#### ACTIVITY
Give the listing again in full, matching it character for character.

#### DATA FOR THIS TASK
Lemma dispatch_append (lib : Library) (dict array : string -> Value -> result)
    (tag data rest extra : string) (v v' : Value) :
  (forall d w r w', dict d w = (Ok r, w') ->
     dict (d ++ extra) w = (Ok (r ++ extra), w')) ->
  (forall d w r w', array d w = (Ok r, w') ->
     array (d ++ extra) w = (Ok (r ++ extra), w')) ->
  dispatch lib dict array tag data v = (Ok rest, v') ->
  dispatch lib dict array tag (data ++ extra) v = (Ok (rest ++ extra), v').
Proof.
  intros Hd Ha. unfold dispatch.
  destruct (String.eqb tag "<dict>").
  { destruct v; [discriminate|]. destruct (negb _); [discriminate | apply Hd]. }
  destruct (String.eqb tag "<array>").
  { destruct v; [discriminate|]. destruct (negb _); [discriminate | apply Ha]. }
  repeat match goal with
         | |- context [if ?c then _ else _] =>
             destruct c; [solve [apply scalar_append | apply boolean_append]|]
         end.
  discriminate.
Qed.

Lemma decoder_append (lib : Library) (extra : string) (fuel : nat) :
  (forall data v rest v', unmarshalValue lib fuel data v = (Ok rest, v') ->
     unmarshalValue lib fuel (data ++ extra) v = (Ok (rest ++ extra), v'))
  /\ (forall data v rest v', dictLoop lib fuel data v = (Ok rest, v') ->
        dictLoop lib fuel (data ++ extra) v = (Ok (rest ++ extra), v'))
  /\ (forall data v rest v', arrayLoop lib fuel data v = (Ok rest, v') ->
        arrayLoop lib fuel (data ++ extra) v = (Ok (rest ++ extra), v')).
Proof.
  induction fuel as [|fuel (IHu & IHd & IHa)];
    [repeat split; discriminate|].
  repeat split; intros data v rest v' H.
  - cbn [unmarshalValue] in *. destruct (next data) as [[skip tag] r] eqn:Hn.
    destruct (String.eqb tag nil) eqn:Ht; [discriminate|].
    rewrite (next_append _ _ _ _ extra Hn Ht), Ht.
    destruct (indirect v) as [p | [[v1 e1]|]]; [discriminate | |].
    + destruct (dispatch lib (dictLoop lib fuel) (arrayLoop lib fuel)
                  tag r e1) as [o e2] eqn:E.
      injection H as -> <-.
      now rewrite (dispatch_append lib _ _ _ _ _ extra _ _ IHd IHa E).
    + now apply dispatch_append.
  - cbn [dictLoop] in *. destruct (next data) as [[skip tag] r] eqn:Hn.
    destruct (len tag =? 0) eqn:Hl; [discriminate|].
    rewrite (next_append _ _ _ _ extra Hn) by now rewrite <- len_eqb_0.
    rewrite Hl. destruct (String.eqb tag "</dict>"); [now inversion H|].
    destruct (negb (String.eqb tag "<key>")); [discriminate|].
    destruct (next r) as [[body tag'] r'] eqn:Hn'.
    destruct (len tag' =? 0) eqn:Hl'; [discriminate|].
    rewrite (next_append _ _ _ _ extra Hn') by now rewrite <- len_eqb_0.
    rewrite Hl'. destruct (negb (String.eqb tag' "</key>")); [discriminate|].
    destruct v as [|t fl x]; [discriminate|].
    destruct (fieldIndex (Type_Fields t) body 0) as [i|].
    + destruct (Value_Field (MkValue t fl x) i) as [p|f]; [discriminate|].
      destruct (unmarshalValue lib fuel r' f) as [o f'] eqn:E.
      destruct o; try discriminate.
      rewrite (IHu _ _ _ _ E). now apply IHd.
    + destruct (skipValue r') eqn:E; try discriminate.
      rewrite (skipValue_append _ _ extra E). now apply IHd.
  - cbn [arrayLoop] in *. destruct (next data) as [[skip tag] r] eqn:Hn.
    destruct (len tag =? 0) eqn:Hl; [discriminate|].
    rewrite (next_append _ _ _ _ extra Hn) by now rewrite <- len_eqb_0.
    rewrite Hl. destruct (String.eqb tag "</array>"); [now inversion H|].
    destruct v as [|t fl x]; [discriminate|].
    destruct (unmarshalValue lib fuel data (New_Elem (Type_Elem t)))
      as [o e] eqn:E.
    destruct o; try discriminate.
    rewrite (IHu _ _ _ _ E).
    destruct (Set_Append (MkValue t fl x) e); [discriminate|]. now apply IHa.
Qed.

#### WORKED SOLUTION
Lemma dispatch_append (lib : Library) (dict array : string -> Value -> result)
    (tag data rest extra : string) (v v' : Value) :
  (forall d w r w', dict d w = (Ok r, w') ->
     dict (d ++ extra) w = (Ok (r ++ extra), w')) ->
  (forall d w r w', array d w = (Ok r, w') ->
     array (d ++ extra) w = (Ok (r ++ extra), w')) ->
  dispatch lib dict array tag data v = (Ok rest, v') ->
  dispatch lib dict array tag (data ++ extra) v = (Ok (rest ++ extra), v').
Proof.
  intros Hd Ha. unfold dispatch.
  destruct (String.eqb tag "<dict>").
  { destruct v; [discriminate|]. destruct (negb _); [discriminate | apply Hd]. }
  destruct (String.eqb tag "<array>").
  { destruct v; [discriminate|]. destruct (negb _); [discriminate | apply Ha]. }
  repeat match goal with
         | |- context [if ?c then _ else _] =>
             destruct c; [solve [apply scalar_append | apply boolean_append]|]
         end.
  discriminate.
Qed.

Lemma decoder_append (lib : Library) (extra : string) (fuel : nat) :
  (forall data v rest v', unmarshalValue lib fuel data v = (Ok rest, v') ->
     unmarshalValue lib fuel (data ++ extra) v = (Ok (rest ++ extra), v'))
  /\ (forall data v rest v', dictLoop lib fuel data v = (Ok rest, v') ->
        dictLoop lib fuel (data ++ extra) v = (Ok (rest ++ extra), v'))
  /\ (forall data v rest v', arrayLoop lib fuel data v = (Ok rest, v') ->
        arrayLoop lib fuel (data ++ extra) v = (Ok (rest ++ extra), v')).
Proof.
  induction fuel as [|fuel (IHu & IHd & IHa)];
    [repeat split; discriminate|].
  repeat split; intros data v rest v' H.
  - cbn [unmarshalValue] in *. destruct (next data) as [[skip tag] r] eqn:Hn.
    destruct (String.eqb tag nil) eqn:Ht; [discriminate|].
    rewrite (next_append _ _ _ _ extra Hn Ht), Ht.
    destruct (indirect v) as [p | [[v1 e1]|]]; [discriminate | |].
    + destruct (dispatch lib (dictLoop lib fuel) (arrayLoop lib fuel)
                  tag r e1) as [o e2] eqn:E.
      injection H as -> <-.
      now rewrite (dispatch_append lib _ _ _ _ _ extra _ _ IHd IHa E).
    + now apply dispatch_append.
  - cbn [dictLoop] in *. destruct (next data) as [[skip tag] r] eqn:Hn.
    destruct (len tag =? 0) eqn:Hl; [discriminate|].
    rewrite (next_append _ _ _ _ extra Hn) by now rewrite <- len_eqb_0.
    rewrite Hl. destruct (String.eqb tag "</dict>"); [now inversion H|].
    destruct (negb (String.eqb tag "<key>")); [discriminate|].
    destruct (next r) as [[body tag'] r'] eqn:Hn'.
    destruct (len tag' =? 0) eqn:Hl'; [discriminate|].
    rewrite (next_append _ _ _ _ extra Hn') by now rewrite <- len_eqb_0.
    rewrite Hl'. destruct (negb (String.eqb tag' "</key>")); [discriminate|].
    destruct v as [|t fl x]; [discriminate|].
    destruct (fieldIndex (Type_Fields t) body 0) as [i|].
    + destruct (Value_Field (MkValue t fl x) i) as [p|f]; [discriminate|].
      destruct (unmarshalValue lib fuel r' f) as [o f'] eqn:E.
      destruct o; try discriminate.
      rewrite (IHu _ _ _ _ E). now apply IHd.
    + destruct (skipValue r') eqn:E; try discriminate.
      rewrite (skipValue_append _ _ extra E). now apply IHd.
  - cbn [arrayLoop] in *. destruct (next data) as [[skip tag] r] eqn:Hn.
    destruct (len tag =? 0) eqn:Hl; [discriminate|].
    rewrite (next_append _ _ _ _ extra Hn) by now rewrite <- len_eqb_0.
    rewrite Hl. destruct (String.eqb tag "</array>"); [now inversion H|].
    destruct v as [|t fl x]; [discriminate|].
    destruct (unmarshalValue lib fuel data (New_Elem (Type_Elem t)))
      as [o e] eqn:E.
    destruct o; try discriminate.
    rewrite (IHu _ _ _ _ E).
    destruct (Set_Append (MkValue t fl x) e); [discriminate|]. now apply IHa.
Qed.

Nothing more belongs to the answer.